## HOW TO COMPLETE THIS TASK
The answer must restate every entry below word for word.

DATA START

(* ===== verification/OrdersMain.v ===== *)
(** The entry point of the orders service
    (Ecomm_Microservices/services/orders/src/index.ts, with the clients of
    ./kafka.ts): [main] connects mongoose to [process.env.MONGO_URI || '']
    and then connects the Kafka consumer; the process then listens, or, on
    a failure, disconnects the producer and the consumer and exits with
    status 1.  The consumer is the one of the gateway's model
    ([Kafka.consumer]). *)

From S2P Require Import Prelude Kafka.
Local Open Scope string_scope.

Module OrdersMain.

Record proc : Type := mkProc {
  mongo_uri : option string;      (** [process.env.MONGO_URI] *)
  mongo_up : string -> bool;      (** the URIs a MongoDB server answers on *)
  mongo_connected : bool;
  consumer : Kafka.consumer;
  producer_connected : bool;
  listening : bool;
  exit_code : option Z
}.

(** [await mongoose.connect(uri)]: an empty string is no connection
    string. *)
Definition mongoose_connect (uri : string) : M proc unit := fun p =>
  if String.eqb uri "" then (Throw "Invalid scheme, expected connection string to start with mongodb://", p)
  else if mongo_up p uri then
    (Ok tt, mkProc (mongo_uri p) (mongo_up p) true (consumer p) (producer_connected p) (listening p) (exit_code p))
  else (Throw ("connect ECONNREFUSED " ++ uri), p).

Definition with_consumer (c : Kafka.consumer) (p : proc) : proc :=
  mkProc (mongo_uri p) (mongo_up p) (mongo_connected p) c (producer_connected p) (listening p) (exit_code p).

(** A consumer operation run on the process's consumer. *)
Definition on_consumer {A} (m : M Kafka.consumer A) : M proc A := fun p =>
  let '(r, c) := m (consumer p) in (r, with_consumer c p).

(** [const main = async () => { await mongoose.connect(process.env.MONGO_URI || '');
    await consumer.connect(); }] *)
Definition main : M proc unit :=
  uri ← gets (fun p => default "" (mongo_uri p));
  mongoose_connect uri;;
  on_consumer Kafka.connect.

(** [main().then(() => app.listen(...)).catch(async (e) => { await producer.disconnect();
    await consumer.disconnect(); process.exit(1); })] *)
Definition start : M proc unit :=
  try_catch (main;; modify (fun p => mkProc (mongo_uri p) (mongo_up p) (mongo_connected p) (consumer p)
                                      (producer_connected p) true (exit_code p)))
  (fun _ =>
    modify (fun p => mkProc (mongo_uri p) (mongo_up p) (mongo_connected p) (consumer p) false
                            (listening p) (exit_code p));;
    on_consumer Kafka.disconnect;;
    modify (fun p => mkProc (mongo_uri p) (mongo_up p) (mongo_connected p) (consumer p)
                            (producer_connected p) (listening p) (Some 1%Z))).

(** The process as it starts: nothing connected. *)
Definition proc0 (uri : option string) (up : string -> bool) : proc :=
  mkProc uri up false Kafka.consumer0 false false None.

(** Without [MONGO_URI], [main] rejects at once: the process exits with
    status 1 and never listens. *)
Theorem start_without_uri up :
  let p := (start (proc0 None up)).2 in
  exit_code p = Some 1%Z /\ listening p = false /\ Kafka.connected (consumer p) = false.
Proof. split_and!; reflexivity. Qed.

(** C8: When it starts, the service's consumer is connected but never
    subscribed nor run: no message of any topic ever reaches it. *)
Theorem orders_consumer_idle uri up m :
  uri <> "" -> up uri = true ->
  let p := (start (proc0 (Some uri) up)).2 in
  listening p = true /\ Kafka.connected (consumer p) = true /\ Kafka.receives (consumer p) m = false.
Proof.
  intros Hu Hup. unfold start, main, mongoose_connect, on_consumer. unfold_m. cbn -[String.eqb].
  rewrite (proj2 (String.eqb_neq _ _) Hu), Hup. split_and!; reflexivity.
Qed.

End OrdersMain.

Import OrdersMain.

Lemma orders_consumer_idle_witness :
  let p := (start (proc0 (Some "mongodb://db:27017/orders") (fun _ => true))).2 in
  listening p = true /\ Kafka.connected (consumer p) = true /\
  Kafka.receives (consumer p) (Kafka.mkMessage "inventory-events" 0 0 "{}") = false.
Proof. apply orders_consumer_idle; [discriminate | reflexivity]. Defined.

DATA END

## WRITTEN RESPONSE
(* ===== verification/OrdersMain.v ===== *)
(** The entry point of the orders service
    (Ecomm_Microservices/services/orders/src/index.ts, with the clients of
    ./kafka.ts): [main] connects mongoose to [process.env.MONGO_URI || '']
    and then connects the Kafka consumer; the process then listens, or, on
    a failure, disconnects the producer and the consumer and exits with
    status 1.  The consumer is the one of the gateway's model
    ([Kafka.consumer]). *)

From S2P Require Import Prelude Kafka.
Local Open Scope string_scope.

Module OrdersMain.

Record proc : Type := mkProc {
  mongo_uri : option string;      (** [process.env.MONGO_URI] *)
  mongo_up : string -> bool;      (** the URIs a MongoDB server answers on *)
  mongo_connected : bool;
  consumer : Kafka.consumer;
  producer_connected : bool;
  listening : bool;
  exit_code : option Z
}.

(** [await mongoose.connect(uri)]: an empty string is no connection
    string. *)
Definition mongoose_connect (uri : string) : M proc unit := fun p =>
  if String.eqb uri "" then (Throw "Invalid scheme, expected connection string to start with mongodb://", p)
  else if mongo_up p uri then
    (Ok tt, mkProc (mongo_uri p) (mongo_up p) true (consumer p) (producer_connected p) (listening p) (exit_code p))
  else (Throw ("connect ECONNREFUSED " ++ uri), p).

Definition with_consumer (c : Kafka.consumer) (p : proc) : proc :=
  mkProc (mongo_uri p) (mongo_up p) (mongo_connected p) c (producer_connected p) (listening p) (exit_code p).

(** A consumer operation run on the process's consumer. *)
Definition on_consumer {A} (m : M Kafka.consumer A) : M proc A := fun p =>
  let '(r, c) := m (consumer p) in (r, with_consumer c p).

(** [const main = async () => { await mongoose.connect(process.env.MONGO_URI || '');
    await consumer.connect(); }] *)
Definition main : M proc unit :=
  uri ← gets (fun p => default "" (mongo_uri p));
  mongoose_connect uri;;
  on_consumer Kafka.connect.

(** [main().then(() => app.listen(...)).catch(async (e) => { await producer.disconnect();
    await consumer.disconnect(); process.exit(1); })] *)
Definition start : M proc unit :=
  try_catch (main;; modify (fun p => mkProc (mongo_uri p) (mongo_up p) (mongo_connected p) (consumer p)
                                      (producer_connected p) true (exit_code p)))
  (fun _ =>
    modify (fun p => mkProc (mongo_uri p) (mongo_up p) (mongo_connected p) (consumer p) false
                            (listening p) (exit_code p));;
    on_consumer Kafka.disconnect;;
    modify (fun p => mkProc (mongo_uri p) (mongo_up p) (mongo_connected p) (consumer p)
                            (producer_connected p) (listening p) (Some 1%Z))).

(** The process as it starts: nothing connected. *)
Definition proc0 (uri : option string) (up : string -> bool) : proc :=
  mkProc uri up false Kafka.consumer0 false false None.

(** Without [MONGO_URI], [main] rejects at once: the process exits with
    status 1 and never listens. *)
Theorem start_without_uri up :
  let p := (start (proc0 None up)).2 in
  exit_code p = Some 1%Z /\ listening p = false /\ Kafka.connected (consumer p) = false.
Proof. split_and!; reflexivity. Qed.

(** C8: When it starts, the service's consumer is connected but never
    subscribed nor run: no message of any topic ever reaches it. *)
Theorem orders_consumer_idle uri up m :
  uri <> "" -> up uri = true ->
  let p := (start (proc0 (Some uri) up)).2 in
  listening p = true /\ Kafka.connected (consumer p) = true /\ Kafka.receives (consumer p) m = false.
Proof.
  intros Hu Hup. unfold start, main, mongoose_connect, on_consumer. unfold_m. cbn -[String.eqb].
  rewrite (proj2 (String.eqb_neq _ _) Hu), Hup. split_and!; reflexivity.
Qed.

End OrdersMain.

Import OrdersMain.

Lemma orders_consumer_idle_witness :
  let p := (start (proc0 (Some "mongodb://db:27017/orders") (fun _ => true))).2 in
  listening p = true /\ Kafka.connected (consumer p) = true /\
  Kafka.receives (consumer p) (Kafka.mkMessage "inventory-events" 0 0 "{}") = false.
Proof. apply orders_consumer_idle; [discriminate | reflexivity]. Defined.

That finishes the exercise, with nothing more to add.